Problem to work on »
All of the entries below are to be copied word for word.

[Stored data entries]
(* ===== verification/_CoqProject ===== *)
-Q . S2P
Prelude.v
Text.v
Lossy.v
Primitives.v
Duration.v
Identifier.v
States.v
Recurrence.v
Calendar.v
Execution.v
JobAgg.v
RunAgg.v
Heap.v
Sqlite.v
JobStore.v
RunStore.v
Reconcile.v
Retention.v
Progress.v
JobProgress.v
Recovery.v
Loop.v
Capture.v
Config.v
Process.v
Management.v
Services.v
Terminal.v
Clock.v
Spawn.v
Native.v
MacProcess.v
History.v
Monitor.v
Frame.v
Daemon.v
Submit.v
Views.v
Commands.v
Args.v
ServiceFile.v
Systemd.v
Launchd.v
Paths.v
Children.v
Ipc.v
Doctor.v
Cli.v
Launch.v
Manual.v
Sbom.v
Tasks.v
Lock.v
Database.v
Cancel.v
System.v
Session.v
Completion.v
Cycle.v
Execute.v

Result of this exercise »
(* ===== verification/_CoqProject ===== *)
-Q . S2P
Prelude.v
Text.v
Lossy.v
Primitives.v
Duration.v
Identifier.v
States.v
Recurrence.v
Calendar.v
Execution.v
JobAgg.v
RunAgg.v
Heap.v
Sqlite.v
JobStore.v
RunStore.v
Reconcile.v
Retention.v
Progress.v
JobProgress.v
Recovery.v
Loop.v
Capture.v
Config.v
Process.v
Management.v
Services.v
Terminal.v
Clock.v
Spawn.v
Native.v
MacProcess.v
History.v
Monitor.v
Frame.v
Daemon.v
Submit.v
Views.v
Commands.v
Args.v
ServiceFile.v
Systemd.v
Launchd.v
Paths.v
Children.v
Ipc.v
Doctor.v
Cli.v
Launch.v
Manual.v
Sbom.v
Tasks.v
Lock.v
Database.v
Cancel.v
System.v
Session.v
Completion.v
Cycle.v
Execute.v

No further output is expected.